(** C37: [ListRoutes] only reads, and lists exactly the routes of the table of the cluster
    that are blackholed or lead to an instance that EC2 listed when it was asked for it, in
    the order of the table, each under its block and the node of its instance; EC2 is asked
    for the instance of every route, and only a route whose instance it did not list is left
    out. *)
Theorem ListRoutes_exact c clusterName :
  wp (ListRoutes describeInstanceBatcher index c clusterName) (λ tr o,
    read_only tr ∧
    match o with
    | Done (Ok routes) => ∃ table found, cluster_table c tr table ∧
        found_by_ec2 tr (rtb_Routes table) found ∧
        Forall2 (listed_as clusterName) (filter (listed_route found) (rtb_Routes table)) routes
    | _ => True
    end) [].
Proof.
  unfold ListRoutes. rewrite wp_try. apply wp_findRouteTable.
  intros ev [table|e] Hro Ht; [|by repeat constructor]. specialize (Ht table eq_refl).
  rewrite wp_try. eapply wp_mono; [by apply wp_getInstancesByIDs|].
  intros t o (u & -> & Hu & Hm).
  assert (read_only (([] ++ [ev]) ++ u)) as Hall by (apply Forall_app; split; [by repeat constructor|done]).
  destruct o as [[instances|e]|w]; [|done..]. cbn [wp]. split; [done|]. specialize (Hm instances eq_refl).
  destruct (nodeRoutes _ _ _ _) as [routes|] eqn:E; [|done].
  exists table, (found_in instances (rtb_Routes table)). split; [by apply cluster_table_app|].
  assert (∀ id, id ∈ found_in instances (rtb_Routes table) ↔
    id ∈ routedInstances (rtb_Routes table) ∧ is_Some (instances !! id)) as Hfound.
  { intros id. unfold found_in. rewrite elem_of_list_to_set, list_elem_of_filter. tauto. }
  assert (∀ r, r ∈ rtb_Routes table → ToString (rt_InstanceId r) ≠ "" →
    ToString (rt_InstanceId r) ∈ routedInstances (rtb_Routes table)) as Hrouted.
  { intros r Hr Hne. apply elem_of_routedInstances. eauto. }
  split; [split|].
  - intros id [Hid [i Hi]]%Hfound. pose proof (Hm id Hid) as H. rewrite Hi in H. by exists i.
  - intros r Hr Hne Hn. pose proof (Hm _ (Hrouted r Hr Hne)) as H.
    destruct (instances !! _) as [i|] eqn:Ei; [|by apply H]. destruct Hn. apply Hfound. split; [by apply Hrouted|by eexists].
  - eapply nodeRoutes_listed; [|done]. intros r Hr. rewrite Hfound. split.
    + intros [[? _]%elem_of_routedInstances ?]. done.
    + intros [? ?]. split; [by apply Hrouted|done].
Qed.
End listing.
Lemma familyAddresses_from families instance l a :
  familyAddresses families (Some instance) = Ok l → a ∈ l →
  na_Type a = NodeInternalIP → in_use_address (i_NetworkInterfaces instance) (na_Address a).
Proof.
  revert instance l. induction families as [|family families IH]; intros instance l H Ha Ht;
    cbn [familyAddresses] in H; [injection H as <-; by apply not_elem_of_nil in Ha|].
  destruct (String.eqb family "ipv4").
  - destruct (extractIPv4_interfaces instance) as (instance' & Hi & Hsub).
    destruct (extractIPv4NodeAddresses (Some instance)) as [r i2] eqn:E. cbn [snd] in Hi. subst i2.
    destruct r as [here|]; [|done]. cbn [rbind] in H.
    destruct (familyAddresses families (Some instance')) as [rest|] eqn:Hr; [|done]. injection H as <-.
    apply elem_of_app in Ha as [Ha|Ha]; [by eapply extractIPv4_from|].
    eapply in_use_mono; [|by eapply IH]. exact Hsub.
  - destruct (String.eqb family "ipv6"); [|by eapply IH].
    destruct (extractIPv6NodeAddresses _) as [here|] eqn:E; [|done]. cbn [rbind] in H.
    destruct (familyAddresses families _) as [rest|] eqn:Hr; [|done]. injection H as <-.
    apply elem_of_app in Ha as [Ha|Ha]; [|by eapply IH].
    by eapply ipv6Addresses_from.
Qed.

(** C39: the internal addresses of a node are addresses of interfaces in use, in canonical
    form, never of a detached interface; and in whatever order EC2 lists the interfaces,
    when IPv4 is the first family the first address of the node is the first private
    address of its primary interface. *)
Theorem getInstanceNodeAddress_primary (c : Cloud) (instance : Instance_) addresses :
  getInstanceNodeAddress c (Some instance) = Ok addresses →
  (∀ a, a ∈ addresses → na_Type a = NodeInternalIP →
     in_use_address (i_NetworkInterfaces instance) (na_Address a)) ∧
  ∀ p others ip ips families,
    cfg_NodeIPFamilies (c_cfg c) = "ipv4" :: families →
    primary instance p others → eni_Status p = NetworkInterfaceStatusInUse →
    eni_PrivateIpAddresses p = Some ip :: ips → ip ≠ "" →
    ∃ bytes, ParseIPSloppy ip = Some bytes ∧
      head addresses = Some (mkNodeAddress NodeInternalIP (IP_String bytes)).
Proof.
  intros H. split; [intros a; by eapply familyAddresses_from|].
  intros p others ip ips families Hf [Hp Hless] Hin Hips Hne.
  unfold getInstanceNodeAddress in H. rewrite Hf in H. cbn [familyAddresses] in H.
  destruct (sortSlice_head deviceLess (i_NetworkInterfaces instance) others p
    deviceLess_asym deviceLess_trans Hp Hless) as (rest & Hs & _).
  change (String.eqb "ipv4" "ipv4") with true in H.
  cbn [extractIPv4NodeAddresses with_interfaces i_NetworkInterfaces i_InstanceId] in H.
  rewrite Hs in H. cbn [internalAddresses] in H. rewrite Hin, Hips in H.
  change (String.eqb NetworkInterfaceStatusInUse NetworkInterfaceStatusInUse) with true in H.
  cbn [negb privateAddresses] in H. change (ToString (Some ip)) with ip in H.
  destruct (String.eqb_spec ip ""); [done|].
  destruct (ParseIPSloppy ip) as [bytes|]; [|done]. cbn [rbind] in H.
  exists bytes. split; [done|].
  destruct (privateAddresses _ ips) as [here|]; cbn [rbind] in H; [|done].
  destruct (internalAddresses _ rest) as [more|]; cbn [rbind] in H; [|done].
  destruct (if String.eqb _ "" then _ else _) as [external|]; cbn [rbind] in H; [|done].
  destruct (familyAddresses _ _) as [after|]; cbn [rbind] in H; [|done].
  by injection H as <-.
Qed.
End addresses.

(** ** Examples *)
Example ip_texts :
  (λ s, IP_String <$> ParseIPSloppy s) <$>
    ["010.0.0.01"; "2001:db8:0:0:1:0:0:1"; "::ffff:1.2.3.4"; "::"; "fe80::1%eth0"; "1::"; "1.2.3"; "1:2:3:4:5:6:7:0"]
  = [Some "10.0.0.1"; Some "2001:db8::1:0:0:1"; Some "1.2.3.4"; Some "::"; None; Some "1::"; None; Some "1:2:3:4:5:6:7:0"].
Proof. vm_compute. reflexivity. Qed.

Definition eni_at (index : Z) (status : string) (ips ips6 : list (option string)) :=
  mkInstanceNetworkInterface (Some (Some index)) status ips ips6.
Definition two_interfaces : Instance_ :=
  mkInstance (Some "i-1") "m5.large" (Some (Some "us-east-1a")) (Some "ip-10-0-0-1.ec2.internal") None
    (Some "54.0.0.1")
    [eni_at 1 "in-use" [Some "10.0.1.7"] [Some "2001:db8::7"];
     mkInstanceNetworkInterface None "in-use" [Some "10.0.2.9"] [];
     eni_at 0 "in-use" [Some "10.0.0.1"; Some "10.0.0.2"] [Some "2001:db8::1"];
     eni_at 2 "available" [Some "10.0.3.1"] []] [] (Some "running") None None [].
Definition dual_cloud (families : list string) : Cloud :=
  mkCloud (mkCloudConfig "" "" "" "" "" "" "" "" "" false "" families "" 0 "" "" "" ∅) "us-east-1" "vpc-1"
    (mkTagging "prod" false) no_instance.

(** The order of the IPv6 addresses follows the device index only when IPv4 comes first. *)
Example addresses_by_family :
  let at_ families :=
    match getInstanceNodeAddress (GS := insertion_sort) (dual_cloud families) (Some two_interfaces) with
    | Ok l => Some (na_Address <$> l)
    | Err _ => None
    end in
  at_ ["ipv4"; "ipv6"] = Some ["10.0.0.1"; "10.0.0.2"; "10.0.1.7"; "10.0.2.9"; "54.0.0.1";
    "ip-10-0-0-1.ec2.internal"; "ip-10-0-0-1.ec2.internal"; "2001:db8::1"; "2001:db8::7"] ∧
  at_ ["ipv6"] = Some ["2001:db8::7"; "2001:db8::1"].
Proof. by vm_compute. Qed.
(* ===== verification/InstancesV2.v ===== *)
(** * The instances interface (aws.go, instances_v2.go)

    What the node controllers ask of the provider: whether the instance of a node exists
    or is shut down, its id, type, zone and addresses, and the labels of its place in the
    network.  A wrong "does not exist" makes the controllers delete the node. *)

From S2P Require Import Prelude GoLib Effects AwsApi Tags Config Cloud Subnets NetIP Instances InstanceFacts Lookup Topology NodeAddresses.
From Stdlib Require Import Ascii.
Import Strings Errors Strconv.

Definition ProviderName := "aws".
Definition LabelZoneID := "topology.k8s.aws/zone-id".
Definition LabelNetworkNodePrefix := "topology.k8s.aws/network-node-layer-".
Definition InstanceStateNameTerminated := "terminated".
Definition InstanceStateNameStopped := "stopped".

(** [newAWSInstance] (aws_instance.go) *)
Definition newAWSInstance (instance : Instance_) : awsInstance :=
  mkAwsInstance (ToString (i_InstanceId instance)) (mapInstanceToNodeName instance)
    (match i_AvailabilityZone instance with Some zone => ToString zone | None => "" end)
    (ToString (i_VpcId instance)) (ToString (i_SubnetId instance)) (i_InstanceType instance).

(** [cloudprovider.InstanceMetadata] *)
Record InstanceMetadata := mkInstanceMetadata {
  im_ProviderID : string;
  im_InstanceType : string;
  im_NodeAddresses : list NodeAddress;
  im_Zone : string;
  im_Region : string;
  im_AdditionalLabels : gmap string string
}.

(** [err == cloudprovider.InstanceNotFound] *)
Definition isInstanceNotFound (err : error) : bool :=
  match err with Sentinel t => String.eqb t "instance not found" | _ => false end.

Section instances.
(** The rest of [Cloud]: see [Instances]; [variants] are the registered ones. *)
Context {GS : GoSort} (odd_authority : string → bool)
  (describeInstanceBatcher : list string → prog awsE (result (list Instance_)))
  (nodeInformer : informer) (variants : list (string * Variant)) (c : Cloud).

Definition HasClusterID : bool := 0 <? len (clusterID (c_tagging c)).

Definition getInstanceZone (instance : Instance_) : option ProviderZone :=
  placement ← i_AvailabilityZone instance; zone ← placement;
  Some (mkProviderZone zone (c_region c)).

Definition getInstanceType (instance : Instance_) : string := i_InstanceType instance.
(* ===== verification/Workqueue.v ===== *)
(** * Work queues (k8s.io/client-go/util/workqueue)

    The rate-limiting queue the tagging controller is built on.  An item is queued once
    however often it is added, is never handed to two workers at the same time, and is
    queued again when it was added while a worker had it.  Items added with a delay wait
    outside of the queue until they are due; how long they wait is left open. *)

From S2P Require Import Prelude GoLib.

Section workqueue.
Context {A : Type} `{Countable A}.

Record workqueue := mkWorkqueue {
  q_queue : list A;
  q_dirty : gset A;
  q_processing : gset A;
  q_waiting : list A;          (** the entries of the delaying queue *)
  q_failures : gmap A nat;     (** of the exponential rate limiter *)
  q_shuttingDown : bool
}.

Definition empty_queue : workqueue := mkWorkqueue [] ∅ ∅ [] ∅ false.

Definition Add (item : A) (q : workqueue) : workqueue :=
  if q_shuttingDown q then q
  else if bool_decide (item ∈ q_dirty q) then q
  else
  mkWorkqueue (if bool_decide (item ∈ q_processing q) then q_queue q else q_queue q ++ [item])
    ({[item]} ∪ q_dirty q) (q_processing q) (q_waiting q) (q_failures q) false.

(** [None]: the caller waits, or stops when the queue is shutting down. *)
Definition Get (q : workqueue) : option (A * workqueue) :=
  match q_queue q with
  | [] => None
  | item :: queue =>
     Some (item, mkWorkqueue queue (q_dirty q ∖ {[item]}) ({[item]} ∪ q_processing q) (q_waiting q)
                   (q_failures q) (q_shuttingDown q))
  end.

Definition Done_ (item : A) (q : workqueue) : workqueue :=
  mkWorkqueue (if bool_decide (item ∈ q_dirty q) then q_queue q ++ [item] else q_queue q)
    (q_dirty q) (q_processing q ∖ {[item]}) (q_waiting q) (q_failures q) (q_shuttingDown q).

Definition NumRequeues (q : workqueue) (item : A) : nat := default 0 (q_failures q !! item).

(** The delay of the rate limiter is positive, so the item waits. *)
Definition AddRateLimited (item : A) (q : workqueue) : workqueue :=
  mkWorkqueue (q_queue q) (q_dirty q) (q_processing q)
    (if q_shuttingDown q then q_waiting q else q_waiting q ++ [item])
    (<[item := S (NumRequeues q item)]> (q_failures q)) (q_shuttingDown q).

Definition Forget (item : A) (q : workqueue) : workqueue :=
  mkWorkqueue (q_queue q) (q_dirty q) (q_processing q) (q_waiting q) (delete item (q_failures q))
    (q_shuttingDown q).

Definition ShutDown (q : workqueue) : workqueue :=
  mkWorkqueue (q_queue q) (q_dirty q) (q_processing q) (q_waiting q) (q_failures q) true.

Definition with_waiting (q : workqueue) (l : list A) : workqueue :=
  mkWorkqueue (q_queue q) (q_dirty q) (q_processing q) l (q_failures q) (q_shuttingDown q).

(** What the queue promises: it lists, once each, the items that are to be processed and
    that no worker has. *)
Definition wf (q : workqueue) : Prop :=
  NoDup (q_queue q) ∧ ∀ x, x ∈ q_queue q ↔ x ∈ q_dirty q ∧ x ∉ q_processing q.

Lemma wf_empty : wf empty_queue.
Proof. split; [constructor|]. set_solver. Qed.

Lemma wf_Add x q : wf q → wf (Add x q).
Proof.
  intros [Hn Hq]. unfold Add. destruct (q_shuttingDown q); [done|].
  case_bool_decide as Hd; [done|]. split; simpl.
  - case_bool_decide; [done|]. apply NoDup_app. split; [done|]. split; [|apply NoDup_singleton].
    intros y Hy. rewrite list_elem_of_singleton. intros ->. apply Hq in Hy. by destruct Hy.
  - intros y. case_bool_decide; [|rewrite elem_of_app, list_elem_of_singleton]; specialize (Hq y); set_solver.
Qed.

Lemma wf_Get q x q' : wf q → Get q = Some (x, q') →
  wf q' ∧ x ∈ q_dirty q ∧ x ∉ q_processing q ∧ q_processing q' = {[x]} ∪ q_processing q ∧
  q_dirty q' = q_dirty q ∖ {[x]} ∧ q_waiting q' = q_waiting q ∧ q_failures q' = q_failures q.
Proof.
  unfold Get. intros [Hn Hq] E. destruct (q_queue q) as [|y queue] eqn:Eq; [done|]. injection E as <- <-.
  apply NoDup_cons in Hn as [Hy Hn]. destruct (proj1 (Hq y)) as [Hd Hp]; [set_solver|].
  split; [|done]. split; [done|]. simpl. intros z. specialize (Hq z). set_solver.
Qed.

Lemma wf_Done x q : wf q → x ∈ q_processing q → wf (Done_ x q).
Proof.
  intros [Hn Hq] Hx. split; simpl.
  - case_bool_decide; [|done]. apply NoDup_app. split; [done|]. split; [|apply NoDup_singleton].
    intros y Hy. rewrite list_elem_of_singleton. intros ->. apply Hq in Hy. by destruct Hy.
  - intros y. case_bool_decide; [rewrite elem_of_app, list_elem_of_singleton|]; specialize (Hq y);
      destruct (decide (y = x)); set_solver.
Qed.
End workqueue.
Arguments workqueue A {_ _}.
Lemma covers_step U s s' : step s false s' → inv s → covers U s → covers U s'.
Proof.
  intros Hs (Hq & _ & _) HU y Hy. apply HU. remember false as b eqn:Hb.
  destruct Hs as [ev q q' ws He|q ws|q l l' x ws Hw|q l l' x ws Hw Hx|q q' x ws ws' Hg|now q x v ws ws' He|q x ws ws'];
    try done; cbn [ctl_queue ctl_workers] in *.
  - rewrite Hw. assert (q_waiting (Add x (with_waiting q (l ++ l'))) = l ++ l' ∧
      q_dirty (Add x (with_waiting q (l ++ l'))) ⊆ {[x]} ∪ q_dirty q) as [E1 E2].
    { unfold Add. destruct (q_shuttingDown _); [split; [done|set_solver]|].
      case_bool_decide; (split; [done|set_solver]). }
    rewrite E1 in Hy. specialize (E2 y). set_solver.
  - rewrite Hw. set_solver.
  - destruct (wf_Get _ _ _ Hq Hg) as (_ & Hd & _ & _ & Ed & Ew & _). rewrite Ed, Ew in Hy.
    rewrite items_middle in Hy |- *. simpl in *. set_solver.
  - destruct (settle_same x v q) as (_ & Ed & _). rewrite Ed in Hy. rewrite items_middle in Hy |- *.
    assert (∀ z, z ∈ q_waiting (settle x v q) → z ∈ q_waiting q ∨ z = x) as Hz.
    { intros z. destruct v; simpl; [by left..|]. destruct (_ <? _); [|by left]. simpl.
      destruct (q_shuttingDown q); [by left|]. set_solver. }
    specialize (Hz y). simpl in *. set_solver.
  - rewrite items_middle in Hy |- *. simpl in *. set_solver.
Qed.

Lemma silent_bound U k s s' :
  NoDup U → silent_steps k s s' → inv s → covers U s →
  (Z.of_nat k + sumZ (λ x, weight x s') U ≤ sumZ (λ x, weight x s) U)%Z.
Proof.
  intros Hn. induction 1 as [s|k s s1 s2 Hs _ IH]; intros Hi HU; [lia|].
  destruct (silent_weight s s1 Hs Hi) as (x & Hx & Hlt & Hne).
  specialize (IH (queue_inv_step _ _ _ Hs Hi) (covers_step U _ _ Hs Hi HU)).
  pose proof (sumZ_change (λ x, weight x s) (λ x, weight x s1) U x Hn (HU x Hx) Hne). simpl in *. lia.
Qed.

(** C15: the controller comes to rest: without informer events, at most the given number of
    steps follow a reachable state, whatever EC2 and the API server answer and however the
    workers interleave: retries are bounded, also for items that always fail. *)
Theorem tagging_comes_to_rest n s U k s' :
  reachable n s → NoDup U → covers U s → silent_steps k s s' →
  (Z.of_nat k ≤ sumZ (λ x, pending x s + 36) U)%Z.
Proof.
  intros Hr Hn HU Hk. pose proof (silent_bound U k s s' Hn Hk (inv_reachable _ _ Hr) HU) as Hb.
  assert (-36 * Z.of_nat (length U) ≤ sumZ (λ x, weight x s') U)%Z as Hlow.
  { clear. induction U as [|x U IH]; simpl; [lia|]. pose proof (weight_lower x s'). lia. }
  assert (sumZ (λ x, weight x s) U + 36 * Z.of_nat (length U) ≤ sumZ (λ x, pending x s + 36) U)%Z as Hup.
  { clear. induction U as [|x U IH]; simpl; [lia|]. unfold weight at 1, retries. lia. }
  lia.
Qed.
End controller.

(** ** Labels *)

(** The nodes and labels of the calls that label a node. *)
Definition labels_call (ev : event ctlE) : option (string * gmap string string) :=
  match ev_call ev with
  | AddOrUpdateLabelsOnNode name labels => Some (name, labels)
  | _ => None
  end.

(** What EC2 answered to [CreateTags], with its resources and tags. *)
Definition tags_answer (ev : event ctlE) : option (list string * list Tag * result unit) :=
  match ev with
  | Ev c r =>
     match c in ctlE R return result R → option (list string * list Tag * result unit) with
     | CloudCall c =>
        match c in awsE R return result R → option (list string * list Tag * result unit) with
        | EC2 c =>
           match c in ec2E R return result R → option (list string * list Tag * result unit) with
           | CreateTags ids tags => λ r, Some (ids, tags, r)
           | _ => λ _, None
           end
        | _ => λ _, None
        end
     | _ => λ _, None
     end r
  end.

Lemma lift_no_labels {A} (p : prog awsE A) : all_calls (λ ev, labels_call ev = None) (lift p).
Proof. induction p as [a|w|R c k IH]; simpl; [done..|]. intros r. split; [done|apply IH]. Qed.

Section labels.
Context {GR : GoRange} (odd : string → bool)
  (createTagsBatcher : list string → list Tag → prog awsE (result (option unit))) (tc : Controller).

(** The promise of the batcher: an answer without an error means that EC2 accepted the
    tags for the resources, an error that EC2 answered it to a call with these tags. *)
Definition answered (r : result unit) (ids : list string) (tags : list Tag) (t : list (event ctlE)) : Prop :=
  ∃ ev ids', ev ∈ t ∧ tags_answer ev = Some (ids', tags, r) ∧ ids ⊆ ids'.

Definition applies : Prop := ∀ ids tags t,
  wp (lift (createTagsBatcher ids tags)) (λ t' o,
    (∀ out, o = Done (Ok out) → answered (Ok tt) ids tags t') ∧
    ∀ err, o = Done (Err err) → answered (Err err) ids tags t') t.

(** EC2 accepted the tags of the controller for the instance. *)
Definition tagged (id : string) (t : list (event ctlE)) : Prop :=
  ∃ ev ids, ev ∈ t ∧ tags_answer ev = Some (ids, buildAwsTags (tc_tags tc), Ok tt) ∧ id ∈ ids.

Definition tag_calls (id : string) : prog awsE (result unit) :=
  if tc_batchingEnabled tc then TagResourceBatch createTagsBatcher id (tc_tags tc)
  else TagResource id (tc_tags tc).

> **What needs to be done**:
Look through the listing above, please, and state how many lines hold the word "length"; the number alone is the answer.

> **Answer to this task**:
2